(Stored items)

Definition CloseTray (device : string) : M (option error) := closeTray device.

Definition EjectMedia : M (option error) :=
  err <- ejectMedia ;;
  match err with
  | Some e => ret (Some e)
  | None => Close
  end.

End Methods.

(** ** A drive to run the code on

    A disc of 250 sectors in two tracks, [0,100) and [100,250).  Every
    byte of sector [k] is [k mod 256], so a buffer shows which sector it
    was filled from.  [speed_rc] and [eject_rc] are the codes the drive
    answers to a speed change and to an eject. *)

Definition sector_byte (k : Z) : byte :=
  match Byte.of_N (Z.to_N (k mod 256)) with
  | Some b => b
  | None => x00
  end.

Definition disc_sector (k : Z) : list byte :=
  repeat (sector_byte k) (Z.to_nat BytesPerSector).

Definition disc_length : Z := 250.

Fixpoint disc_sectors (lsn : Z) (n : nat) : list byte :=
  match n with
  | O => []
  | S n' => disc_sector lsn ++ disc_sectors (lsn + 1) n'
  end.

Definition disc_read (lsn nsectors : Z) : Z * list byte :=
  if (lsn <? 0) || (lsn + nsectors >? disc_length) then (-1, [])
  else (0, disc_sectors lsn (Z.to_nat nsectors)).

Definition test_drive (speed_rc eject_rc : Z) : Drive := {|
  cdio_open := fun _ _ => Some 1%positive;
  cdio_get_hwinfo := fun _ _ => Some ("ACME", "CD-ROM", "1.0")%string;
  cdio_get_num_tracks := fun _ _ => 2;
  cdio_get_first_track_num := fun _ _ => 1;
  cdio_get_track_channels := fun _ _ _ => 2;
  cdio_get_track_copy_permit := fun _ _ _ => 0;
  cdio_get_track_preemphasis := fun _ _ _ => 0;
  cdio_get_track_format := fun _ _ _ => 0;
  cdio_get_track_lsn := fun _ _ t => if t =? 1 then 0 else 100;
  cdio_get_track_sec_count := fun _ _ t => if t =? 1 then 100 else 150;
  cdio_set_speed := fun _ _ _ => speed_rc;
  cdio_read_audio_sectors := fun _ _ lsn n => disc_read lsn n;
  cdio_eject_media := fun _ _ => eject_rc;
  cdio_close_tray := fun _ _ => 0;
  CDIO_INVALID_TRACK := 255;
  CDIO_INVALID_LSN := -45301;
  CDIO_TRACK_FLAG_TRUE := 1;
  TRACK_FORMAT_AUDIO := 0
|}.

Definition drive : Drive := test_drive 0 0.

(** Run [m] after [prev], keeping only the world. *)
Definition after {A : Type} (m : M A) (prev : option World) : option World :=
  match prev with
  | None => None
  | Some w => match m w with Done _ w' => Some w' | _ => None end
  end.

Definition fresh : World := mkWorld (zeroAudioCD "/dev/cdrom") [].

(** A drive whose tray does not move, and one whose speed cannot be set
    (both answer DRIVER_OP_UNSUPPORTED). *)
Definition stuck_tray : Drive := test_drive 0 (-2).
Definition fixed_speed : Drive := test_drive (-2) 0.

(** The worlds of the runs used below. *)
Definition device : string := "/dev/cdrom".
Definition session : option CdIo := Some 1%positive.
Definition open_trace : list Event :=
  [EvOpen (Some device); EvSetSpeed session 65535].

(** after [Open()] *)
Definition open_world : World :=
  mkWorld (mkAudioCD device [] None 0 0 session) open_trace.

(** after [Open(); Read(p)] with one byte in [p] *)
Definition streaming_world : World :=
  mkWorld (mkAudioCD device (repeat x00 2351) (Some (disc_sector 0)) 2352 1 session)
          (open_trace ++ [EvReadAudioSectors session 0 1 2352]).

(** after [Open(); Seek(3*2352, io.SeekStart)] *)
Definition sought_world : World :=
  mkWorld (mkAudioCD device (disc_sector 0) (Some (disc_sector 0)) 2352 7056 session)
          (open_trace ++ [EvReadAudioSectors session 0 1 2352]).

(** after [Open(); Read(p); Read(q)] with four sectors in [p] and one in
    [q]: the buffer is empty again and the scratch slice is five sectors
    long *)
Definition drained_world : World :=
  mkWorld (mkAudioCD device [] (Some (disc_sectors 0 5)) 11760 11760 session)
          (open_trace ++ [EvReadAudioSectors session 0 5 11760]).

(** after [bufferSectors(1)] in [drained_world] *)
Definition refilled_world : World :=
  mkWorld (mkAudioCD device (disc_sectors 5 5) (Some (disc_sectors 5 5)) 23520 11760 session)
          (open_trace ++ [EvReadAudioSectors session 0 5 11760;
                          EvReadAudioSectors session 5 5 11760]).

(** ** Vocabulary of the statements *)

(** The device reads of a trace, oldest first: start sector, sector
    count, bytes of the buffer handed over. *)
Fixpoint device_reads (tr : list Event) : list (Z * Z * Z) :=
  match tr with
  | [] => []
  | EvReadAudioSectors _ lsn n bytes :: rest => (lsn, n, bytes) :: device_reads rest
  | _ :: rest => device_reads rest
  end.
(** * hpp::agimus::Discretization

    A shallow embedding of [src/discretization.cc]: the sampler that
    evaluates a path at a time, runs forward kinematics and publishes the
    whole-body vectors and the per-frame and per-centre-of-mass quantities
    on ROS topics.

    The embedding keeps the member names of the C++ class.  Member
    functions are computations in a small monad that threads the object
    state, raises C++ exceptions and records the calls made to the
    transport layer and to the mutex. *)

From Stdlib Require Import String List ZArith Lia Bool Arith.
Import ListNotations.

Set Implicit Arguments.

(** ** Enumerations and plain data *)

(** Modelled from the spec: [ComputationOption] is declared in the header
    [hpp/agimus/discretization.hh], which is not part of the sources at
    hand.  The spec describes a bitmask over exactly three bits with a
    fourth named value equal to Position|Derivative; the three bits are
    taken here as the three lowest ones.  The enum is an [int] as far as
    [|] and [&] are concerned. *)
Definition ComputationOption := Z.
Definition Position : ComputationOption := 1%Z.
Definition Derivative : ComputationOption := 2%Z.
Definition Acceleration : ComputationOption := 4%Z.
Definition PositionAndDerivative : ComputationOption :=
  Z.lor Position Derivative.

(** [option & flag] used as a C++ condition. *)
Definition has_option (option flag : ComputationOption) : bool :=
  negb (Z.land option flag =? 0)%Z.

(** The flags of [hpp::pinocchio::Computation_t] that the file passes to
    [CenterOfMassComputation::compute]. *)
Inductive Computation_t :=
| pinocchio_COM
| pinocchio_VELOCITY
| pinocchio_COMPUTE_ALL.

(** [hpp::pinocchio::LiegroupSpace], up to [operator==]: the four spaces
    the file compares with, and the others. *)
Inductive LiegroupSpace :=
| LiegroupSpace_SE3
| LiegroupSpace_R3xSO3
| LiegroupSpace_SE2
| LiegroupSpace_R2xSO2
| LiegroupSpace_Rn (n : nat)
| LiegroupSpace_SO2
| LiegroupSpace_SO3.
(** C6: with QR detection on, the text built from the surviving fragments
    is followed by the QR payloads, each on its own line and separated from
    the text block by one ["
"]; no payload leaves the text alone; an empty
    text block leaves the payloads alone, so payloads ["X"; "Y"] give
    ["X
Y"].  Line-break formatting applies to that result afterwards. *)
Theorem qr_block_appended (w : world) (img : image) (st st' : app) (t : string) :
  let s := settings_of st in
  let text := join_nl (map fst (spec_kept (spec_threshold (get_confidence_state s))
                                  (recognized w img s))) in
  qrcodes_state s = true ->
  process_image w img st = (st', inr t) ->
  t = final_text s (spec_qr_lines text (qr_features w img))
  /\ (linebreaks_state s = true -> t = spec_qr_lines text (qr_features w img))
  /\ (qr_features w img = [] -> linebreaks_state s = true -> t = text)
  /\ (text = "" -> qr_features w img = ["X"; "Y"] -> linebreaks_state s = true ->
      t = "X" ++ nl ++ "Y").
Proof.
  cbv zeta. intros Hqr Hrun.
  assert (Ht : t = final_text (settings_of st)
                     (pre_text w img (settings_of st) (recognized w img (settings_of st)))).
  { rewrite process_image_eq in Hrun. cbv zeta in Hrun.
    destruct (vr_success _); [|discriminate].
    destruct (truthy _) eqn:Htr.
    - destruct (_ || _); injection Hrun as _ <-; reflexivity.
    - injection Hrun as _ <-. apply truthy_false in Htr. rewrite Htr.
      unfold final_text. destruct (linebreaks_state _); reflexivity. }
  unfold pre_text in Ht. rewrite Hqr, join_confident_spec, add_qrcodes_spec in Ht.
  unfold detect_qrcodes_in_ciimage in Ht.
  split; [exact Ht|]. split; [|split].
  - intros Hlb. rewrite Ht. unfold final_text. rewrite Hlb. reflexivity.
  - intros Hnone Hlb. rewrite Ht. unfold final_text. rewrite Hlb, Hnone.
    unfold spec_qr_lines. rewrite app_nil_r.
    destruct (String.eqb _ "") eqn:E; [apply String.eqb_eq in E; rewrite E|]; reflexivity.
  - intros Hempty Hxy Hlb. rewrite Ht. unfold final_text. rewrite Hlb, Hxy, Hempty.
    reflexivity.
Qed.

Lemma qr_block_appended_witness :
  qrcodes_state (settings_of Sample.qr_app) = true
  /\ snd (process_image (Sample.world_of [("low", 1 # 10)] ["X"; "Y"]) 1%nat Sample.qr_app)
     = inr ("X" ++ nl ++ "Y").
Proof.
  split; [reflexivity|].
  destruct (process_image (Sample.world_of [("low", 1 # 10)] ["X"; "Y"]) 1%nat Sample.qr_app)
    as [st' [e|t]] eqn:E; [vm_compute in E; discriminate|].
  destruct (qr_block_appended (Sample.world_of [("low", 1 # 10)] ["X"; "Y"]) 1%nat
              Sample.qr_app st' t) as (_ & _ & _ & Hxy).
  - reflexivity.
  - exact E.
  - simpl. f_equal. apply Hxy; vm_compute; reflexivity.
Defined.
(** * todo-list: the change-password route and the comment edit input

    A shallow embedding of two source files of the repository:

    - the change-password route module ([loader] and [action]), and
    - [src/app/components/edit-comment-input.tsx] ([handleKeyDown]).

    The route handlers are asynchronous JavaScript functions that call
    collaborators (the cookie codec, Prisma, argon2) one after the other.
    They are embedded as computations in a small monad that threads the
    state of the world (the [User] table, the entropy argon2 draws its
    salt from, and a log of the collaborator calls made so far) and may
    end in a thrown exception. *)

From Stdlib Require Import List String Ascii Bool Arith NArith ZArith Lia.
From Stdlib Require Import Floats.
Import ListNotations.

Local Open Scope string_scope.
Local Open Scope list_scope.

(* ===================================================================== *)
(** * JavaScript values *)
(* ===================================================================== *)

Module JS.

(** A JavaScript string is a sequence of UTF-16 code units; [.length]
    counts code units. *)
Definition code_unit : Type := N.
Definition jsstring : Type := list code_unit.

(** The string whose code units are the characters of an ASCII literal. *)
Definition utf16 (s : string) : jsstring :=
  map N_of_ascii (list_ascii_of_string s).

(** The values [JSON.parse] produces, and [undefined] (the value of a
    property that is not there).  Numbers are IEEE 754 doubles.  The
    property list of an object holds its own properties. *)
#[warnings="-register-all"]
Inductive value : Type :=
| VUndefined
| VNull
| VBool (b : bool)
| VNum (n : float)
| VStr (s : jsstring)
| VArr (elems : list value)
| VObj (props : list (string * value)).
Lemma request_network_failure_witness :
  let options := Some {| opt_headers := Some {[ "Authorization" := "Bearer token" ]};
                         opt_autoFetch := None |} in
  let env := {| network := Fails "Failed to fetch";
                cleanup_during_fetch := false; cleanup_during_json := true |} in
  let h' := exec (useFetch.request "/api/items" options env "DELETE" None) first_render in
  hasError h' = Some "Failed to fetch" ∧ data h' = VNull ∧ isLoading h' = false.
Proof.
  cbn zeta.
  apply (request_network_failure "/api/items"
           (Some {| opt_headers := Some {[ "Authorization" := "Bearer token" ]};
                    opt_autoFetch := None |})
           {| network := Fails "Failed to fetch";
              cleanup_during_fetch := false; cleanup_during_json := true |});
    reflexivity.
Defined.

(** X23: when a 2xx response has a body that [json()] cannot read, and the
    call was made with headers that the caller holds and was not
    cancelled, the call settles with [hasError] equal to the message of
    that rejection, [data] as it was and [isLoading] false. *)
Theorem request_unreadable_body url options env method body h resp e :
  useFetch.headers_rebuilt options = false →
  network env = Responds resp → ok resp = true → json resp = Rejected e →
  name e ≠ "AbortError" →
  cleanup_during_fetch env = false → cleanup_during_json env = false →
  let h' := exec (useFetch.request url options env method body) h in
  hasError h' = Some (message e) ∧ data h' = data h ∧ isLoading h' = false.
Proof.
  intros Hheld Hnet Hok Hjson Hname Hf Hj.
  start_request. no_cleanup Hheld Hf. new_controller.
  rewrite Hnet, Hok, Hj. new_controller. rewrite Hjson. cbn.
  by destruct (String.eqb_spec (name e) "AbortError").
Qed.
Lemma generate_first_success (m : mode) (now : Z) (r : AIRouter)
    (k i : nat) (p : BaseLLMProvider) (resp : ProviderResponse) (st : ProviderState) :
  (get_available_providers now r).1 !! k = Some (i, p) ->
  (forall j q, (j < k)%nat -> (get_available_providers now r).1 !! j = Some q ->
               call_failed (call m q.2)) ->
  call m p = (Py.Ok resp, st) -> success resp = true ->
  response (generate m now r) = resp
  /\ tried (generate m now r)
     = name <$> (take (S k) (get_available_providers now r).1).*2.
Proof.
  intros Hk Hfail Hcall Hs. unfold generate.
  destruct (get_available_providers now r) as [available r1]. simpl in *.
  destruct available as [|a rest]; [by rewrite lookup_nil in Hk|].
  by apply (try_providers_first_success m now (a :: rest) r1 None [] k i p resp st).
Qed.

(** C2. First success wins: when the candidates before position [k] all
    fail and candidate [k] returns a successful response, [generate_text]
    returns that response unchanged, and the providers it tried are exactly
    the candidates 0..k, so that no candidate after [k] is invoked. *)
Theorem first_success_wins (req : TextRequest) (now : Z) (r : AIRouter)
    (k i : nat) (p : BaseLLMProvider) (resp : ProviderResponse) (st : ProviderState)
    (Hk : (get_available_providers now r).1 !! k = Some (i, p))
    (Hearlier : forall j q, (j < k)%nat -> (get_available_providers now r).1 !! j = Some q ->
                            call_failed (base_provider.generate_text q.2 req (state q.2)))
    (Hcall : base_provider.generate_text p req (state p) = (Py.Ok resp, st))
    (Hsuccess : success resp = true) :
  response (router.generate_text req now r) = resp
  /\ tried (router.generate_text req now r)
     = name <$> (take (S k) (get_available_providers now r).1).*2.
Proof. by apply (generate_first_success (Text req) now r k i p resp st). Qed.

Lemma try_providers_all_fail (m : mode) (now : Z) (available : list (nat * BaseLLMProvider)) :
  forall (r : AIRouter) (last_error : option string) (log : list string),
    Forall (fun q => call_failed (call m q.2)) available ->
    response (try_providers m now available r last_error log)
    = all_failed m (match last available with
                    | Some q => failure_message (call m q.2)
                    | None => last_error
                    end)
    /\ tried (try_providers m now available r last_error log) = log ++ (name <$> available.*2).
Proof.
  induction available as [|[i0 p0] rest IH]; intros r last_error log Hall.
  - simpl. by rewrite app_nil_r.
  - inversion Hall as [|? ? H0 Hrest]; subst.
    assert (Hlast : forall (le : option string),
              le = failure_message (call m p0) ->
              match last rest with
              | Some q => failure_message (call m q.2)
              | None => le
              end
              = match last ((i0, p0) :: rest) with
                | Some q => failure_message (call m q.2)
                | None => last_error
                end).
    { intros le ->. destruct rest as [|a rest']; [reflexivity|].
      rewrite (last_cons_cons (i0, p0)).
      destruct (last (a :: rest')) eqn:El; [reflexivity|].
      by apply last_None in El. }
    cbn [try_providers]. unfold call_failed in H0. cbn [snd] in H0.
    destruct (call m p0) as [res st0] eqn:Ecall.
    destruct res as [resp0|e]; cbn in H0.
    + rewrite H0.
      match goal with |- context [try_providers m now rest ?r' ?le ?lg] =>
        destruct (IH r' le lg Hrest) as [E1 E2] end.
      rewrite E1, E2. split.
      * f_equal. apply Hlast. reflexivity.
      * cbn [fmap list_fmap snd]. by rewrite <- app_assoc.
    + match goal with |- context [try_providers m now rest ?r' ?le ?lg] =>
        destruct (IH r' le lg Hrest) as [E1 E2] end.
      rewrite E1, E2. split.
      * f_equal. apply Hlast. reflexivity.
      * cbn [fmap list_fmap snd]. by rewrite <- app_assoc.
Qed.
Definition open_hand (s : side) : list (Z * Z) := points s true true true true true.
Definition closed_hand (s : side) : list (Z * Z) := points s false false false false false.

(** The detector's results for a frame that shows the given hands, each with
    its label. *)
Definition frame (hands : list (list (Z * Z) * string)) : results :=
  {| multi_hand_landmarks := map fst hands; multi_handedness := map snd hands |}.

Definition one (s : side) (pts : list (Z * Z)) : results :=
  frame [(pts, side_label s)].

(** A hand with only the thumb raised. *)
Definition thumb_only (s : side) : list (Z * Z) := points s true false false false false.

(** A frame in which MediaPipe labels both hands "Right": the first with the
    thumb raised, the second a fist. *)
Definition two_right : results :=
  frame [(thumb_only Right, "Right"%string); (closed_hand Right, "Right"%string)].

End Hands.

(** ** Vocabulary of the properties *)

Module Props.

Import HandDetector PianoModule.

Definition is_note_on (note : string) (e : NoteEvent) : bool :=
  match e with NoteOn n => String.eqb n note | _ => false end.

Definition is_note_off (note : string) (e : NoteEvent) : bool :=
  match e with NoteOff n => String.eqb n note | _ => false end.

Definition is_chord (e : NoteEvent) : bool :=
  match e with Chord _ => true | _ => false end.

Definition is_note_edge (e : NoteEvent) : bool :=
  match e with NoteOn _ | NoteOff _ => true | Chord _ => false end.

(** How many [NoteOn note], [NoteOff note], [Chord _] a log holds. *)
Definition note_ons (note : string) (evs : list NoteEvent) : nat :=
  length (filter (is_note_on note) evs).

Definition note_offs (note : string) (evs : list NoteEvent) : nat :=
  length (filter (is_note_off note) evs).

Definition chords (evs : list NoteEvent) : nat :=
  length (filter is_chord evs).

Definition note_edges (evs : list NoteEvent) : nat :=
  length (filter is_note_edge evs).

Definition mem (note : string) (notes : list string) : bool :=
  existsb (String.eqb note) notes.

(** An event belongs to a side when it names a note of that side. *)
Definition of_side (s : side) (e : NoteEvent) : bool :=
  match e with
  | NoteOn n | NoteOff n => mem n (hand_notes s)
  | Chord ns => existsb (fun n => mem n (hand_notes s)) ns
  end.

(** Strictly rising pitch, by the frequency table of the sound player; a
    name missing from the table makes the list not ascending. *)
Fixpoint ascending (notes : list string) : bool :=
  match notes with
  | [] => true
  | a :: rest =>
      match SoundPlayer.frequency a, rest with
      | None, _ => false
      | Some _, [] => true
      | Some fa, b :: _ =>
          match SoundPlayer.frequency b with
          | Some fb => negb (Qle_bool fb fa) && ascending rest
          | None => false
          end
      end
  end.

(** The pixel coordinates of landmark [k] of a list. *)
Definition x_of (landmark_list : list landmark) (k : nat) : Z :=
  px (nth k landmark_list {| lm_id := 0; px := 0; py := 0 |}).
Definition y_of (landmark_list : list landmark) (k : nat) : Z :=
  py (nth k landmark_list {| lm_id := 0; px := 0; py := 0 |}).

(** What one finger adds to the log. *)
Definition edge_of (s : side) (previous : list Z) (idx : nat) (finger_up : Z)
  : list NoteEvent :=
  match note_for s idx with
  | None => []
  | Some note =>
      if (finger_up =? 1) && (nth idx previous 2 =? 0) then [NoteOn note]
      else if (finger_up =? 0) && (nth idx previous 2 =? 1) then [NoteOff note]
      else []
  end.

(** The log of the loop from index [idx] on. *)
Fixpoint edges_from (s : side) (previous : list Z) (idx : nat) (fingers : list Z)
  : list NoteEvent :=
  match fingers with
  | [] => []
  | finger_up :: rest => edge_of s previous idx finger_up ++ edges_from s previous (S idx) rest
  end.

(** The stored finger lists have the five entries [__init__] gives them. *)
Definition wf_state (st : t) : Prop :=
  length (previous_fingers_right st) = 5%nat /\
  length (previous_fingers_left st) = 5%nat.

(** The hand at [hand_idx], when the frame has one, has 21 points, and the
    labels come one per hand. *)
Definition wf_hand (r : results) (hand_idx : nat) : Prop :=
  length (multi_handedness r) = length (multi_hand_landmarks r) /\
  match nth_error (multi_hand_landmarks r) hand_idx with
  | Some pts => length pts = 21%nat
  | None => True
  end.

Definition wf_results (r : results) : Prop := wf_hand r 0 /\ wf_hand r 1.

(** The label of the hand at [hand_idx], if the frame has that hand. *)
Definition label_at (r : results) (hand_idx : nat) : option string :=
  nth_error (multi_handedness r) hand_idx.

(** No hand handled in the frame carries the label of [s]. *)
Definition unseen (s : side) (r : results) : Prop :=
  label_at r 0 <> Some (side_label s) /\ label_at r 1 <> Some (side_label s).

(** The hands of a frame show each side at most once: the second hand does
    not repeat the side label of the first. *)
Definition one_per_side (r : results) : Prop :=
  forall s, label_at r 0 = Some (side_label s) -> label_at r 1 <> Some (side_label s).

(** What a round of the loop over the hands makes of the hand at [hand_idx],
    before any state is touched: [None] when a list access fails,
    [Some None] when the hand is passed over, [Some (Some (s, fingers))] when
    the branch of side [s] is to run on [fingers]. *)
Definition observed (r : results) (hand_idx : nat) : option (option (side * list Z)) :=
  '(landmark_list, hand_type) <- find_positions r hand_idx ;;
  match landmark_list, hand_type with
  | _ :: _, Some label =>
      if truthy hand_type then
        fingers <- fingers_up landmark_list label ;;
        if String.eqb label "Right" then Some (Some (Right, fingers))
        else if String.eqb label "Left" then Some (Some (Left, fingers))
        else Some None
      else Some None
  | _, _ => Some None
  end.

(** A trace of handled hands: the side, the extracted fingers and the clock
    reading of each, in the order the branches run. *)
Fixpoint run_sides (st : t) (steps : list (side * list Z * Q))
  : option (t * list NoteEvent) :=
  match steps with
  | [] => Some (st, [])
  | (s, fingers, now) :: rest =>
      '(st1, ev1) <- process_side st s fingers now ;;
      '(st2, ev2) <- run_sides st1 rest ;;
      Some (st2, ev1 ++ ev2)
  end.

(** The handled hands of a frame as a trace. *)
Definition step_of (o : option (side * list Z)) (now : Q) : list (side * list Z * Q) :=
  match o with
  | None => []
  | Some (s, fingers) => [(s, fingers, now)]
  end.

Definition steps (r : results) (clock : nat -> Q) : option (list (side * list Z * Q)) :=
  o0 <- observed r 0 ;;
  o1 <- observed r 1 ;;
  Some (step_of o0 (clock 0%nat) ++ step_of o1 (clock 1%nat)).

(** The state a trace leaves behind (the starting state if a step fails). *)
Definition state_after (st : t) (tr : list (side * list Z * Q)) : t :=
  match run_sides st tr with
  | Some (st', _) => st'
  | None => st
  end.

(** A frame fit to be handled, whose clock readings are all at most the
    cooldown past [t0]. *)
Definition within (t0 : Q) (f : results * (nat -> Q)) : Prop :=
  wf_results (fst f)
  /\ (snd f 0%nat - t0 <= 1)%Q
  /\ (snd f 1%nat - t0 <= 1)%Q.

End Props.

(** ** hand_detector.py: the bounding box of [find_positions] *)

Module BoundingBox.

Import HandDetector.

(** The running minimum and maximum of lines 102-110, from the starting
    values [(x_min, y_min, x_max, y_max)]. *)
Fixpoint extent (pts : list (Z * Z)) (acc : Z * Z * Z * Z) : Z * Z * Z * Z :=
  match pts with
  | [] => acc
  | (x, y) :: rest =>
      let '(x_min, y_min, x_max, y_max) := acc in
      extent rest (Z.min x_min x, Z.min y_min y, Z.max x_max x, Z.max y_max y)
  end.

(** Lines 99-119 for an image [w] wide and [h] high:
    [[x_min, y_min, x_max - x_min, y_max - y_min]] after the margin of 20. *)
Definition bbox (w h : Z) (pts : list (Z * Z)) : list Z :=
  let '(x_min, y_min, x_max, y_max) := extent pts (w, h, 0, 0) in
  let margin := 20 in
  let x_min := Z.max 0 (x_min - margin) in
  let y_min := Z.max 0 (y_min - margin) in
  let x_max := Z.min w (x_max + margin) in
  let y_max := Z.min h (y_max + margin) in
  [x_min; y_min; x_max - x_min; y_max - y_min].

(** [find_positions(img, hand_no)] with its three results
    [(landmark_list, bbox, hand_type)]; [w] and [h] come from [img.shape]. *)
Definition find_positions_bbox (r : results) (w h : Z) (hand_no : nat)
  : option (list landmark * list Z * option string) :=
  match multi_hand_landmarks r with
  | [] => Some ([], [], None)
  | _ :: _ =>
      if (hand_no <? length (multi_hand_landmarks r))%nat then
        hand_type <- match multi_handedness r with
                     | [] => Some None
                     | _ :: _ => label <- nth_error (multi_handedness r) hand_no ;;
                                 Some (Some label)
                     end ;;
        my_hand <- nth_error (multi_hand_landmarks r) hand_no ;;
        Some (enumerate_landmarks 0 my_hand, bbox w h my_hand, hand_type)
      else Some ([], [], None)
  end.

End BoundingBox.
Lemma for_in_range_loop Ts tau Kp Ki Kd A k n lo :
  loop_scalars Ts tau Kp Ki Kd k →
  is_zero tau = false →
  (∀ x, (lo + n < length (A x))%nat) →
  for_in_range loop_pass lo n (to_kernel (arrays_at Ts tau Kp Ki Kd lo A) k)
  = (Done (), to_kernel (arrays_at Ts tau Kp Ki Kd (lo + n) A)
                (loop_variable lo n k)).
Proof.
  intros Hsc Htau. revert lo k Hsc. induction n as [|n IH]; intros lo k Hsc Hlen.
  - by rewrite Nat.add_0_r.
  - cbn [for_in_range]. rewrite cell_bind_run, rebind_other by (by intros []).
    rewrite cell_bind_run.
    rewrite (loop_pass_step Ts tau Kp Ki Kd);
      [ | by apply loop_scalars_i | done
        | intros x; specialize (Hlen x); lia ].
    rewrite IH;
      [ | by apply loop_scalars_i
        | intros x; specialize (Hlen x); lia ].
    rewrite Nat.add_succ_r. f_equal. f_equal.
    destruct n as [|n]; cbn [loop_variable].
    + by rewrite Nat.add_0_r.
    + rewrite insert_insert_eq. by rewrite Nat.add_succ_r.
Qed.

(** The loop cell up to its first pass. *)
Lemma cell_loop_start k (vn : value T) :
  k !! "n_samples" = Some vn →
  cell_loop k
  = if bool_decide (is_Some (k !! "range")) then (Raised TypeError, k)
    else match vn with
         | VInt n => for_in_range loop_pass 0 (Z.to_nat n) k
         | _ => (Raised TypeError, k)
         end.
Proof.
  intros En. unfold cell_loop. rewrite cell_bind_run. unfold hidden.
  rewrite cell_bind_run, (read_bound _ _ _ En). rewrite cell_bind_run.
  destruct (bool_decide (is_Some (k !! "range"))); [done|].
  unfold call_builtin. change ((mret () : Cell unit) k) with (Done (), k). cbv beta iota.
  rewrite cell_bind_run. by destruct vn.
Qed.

**Try it:** Where in the records above does the word "ComputationOption" appear? Copy each line that holds it.

**The completed task:**
(** Modelled from the spec: [ComputationOption] is declared in the header
Definition ComputationOption := Z.
Definition Position : ComputationOption := 1%Z.
Definition Derivative : ComputationOption := 2%Z.
Definition Acceleration : ComputationOption := 4%Z.
Definition PositionAndDerivative : ComputationOption :=
Definition has_option (option flag : ComputationOption) : bool :=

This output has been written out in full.